→ REQUIRED ACTION:
In the entries that follow, the first line to write out is the one containing "kc; apply kc_write_head", and the last is the one containing "End LogDepth.". Reproduce that stretch exactly, with nothing before or after it.

Stored items
▬▬▬
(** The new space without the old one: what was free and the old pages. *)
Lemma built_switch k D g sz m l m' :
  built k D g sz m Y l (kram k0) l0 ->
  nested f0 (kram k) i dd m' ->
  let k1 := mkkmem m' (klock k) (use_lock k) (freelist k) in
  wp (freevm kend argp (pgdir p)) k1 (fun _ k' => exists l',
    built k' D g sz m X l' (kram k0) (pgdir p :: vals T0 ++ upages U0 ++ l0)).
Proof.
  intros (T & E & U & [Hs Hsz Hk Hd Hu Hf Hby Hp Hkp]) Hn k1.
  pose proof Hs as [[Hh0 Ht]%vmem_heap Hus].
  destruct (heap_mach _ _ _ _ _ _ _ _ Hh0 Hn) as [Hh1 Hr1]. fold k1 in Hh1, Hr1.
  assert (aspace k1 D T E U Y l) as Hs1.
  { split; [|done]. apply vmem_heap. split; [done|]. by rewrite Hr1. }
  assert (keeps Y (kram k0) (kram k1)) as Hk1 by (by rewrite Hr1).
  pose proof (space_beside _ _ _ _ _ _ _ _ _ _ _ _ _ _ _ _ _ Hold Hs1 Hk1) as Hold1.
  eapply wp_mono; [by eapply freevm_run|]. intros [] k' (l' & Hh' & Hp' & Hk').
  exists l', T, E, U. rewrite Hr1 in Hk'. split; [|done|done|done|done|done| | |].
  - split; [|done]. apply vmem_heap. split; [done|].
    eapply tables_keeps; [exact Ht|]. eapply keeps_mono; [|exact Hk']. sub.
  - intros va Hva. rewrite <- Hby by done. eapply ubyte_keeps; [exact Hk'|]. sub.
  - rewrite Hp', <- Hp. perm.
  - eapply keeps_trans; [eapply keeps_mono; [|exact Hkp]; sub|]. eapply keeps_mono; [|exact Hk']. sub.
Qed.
▬▬▬
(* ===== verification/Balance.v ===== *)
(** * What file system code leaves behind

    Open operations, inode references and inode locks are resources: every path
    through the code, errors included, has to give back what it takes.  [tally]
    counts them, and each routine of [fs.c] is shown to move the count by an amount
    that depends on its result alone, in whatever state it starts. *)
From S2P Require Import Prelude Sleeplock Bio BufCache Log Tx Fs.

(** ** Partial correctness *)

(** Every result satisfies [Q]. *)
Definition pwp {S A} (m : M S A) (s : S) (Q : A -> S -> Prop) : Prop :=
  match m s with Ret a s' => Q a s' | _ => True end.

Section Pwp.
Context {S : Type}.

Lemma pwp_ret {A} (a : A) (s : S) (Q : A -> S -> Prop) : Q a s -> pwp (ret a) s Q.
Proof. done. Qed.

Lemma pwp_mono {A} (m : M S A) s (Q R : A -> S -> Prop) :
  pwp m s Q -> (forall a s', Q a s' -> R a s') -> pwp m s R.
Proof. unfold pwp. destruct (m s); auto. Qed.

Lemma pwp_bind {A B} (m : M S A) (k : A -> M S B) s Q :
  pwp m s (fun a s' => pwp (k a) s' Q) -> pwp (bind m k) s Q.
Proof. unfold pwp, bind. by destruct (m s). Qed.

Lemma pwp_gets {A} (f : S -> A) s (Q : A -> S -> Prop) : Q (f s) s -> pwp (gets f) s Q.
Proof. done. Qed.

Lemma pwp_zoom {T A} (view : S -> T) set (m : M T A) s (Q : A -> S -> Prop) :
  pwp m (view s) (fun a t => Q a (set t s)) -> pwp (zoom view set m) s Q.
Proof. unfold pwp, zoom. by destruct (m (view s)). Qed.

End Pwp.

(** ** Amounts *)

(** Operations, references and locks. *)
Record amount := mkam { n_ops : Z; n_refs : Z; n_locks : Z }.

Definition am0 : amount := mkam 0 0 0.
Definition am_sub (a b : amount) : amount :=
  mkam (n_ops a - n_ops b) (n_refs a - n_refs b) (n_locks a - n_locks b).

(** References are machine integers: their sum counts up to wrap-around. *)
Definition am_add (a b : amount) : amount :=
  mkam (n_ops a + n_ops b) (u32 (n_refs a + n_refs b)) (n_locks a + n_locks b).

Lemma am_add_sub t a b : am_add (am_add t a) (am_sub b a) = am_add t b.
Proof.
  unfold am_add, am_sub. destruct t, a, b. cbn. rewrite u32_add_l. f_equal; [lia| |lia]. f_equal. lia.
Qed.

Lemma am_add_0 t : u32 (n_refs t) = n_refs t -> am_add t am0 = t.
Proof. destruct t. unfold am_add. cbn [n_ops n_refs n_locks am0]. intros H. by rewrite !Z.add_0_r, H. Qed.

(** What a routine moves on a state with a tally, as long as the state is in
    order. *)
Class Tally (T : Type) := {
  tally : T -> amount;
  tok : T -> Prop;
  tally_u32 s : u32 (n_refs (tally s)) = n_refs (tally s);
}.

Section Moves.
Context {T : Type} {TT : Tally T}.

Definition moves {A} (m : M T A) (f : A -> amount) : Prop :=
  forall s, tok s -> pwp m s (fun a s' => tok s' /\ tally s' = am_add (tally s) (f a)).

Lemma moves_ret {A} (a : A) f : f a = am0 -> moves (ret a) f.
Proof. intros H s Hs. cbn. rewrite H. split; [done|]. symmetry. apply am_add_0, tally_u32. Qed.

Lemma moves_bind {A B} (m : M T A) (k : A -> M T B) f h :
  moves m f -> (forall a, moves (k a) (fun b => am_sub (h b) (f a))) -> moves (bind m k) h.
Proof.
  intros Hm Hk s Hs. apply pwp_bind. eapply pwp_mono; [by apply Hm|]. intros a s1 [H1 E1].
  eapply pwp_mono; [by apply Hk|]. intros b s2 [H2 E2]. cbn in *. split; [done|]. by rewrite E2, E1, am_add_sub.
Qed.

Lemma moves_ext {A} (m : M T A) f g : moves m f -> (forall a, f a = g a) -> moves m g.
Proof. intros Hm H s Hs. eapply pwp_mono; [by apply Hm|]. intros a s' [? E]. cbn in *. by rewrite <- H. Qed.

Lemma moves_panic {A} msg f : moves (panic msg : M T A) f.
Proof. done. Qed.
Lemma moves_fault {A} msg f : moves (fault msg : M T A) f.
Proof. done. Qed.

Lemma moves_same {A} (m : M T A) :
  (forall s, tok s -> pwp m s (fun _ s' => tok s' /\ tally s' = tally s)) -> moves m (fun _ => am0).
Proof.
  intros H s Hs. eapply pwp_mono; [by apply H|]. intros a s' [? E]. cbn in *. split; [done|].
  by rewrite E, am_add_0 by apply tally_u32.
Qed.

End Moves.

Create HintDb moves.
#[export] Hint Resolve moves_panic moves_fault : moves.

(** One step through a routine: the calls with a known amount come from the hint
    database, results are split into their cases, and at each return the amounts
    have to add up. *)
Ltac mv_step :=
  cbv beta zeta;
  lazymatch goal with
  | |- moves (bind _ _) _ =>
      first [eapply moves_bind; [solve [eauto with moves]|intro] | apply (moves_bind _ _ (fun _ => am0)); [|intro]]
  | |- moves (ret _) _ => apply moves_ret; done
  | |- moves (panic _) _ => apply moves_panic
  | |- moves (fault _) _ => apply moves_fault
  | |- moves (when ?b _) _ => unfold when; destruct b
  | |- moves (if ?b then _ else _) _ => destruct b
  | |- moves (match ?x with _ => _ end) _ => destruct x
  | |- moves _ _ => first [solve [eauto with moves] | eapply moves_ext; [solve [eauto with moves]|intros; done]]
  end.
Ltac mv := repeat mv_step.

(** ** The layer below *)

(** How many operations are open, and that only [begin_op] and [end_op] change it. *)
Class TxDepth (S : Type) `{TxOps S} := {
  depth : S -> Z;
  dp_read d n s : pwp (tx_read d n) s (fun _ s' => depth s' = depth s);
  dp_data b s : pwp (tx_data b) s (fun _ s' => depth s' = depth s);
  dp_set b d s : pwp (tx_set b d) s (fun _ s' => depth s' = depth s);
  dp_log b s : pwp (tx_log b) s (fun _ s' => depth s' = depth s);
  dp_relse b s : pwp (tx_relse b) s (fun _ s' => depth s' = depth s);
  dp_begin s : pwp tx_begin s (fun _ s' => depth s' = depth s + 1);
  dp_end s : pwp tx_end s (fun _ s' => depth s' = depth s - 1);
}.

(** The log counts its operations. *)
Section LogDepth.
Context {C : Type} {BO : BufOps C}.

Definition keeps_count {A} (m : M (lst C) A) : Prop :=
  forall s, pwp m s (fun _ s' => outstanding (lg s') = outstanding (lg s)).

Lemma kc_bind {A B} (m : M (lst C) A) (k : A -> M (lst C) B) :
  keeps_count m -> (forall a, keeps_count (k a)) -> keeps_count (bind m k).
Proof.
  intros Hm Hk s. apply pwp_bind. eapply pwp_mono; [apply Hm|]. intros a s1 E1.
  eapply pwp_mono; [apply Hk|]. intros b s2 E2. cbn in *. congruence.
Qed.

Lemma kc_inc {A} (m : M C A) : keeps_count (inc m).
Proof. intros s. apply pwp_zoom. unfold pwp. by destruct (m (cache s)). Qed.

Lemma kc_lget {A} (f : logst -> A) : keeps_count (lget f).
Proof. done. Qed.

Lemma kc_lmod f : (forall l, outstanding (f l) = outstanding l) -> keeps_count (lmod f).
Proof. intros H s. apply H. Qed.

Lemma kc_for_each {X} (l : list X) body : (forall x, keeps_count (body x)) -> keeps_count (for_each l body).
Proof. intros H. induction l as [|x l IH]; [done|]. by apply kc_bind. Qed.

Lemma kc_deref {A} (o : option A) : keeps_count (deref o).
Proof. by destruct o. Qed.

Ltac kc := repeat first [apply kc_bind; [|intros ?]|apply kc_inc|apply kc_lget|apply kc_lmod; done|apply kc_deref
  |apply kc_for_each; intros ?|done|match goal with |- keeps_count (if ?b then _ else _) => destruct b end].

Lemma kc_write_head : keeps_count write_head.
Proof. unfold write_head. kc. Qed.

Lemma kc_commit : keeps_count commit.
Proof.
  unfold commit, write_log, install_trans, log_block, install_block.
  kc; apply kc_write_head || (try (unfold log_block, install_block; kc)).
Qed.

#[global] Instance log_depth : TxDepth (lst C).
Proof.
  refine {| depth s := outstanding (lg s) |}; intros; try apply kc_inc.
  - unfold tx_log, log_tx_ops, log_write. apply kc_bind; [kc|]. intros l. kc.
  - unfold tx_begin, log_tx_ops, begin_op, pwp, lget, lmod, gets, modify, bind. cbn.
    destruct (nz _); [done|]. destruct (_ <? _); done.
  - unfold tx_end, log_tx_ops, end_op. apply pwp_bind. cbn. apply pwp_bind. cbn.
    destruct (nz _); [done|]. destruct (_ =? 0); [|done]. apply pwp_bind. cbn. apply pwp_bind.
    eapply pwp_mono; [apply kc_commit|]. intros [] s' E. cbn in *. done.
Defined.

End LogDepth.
▬▬▬
→ EXERCISE SOLUTION:
  kc; apply kc_write_head || (try (unfold log_block, install_block; kc)).
Qed.

#[global] Instance log_depth : TxDepth (lst C).
Proof.
  refine {| depth s := outstanding (lg s) |}; intros; try apply kc_inc.
  - unfold tx_log, log_tx_ops, log_write. apply kc_bind; [kc|]. intros l. kc.
  - unfold tx_begin, log_tx_ops, begin_op, pwp, lget, lmod, gets, modify, bind. cbn.
    destruct (nz _); [done|]. destruct (_ <? _); done.
  - unfold tx_end, log_tx_ops, end_op. apply pwp_bind. cbn. apply pwp_bind. cbn.
    destruct (nz _); [done|]. destruct (_ =? 0); [|done]. apply pwp_bind. cbn. apply pwp_bind.
    eapply pwp_mono; [apply kc_commit|]. intros [] s' E. cbn in *. done.
Defined.

End LogDepth.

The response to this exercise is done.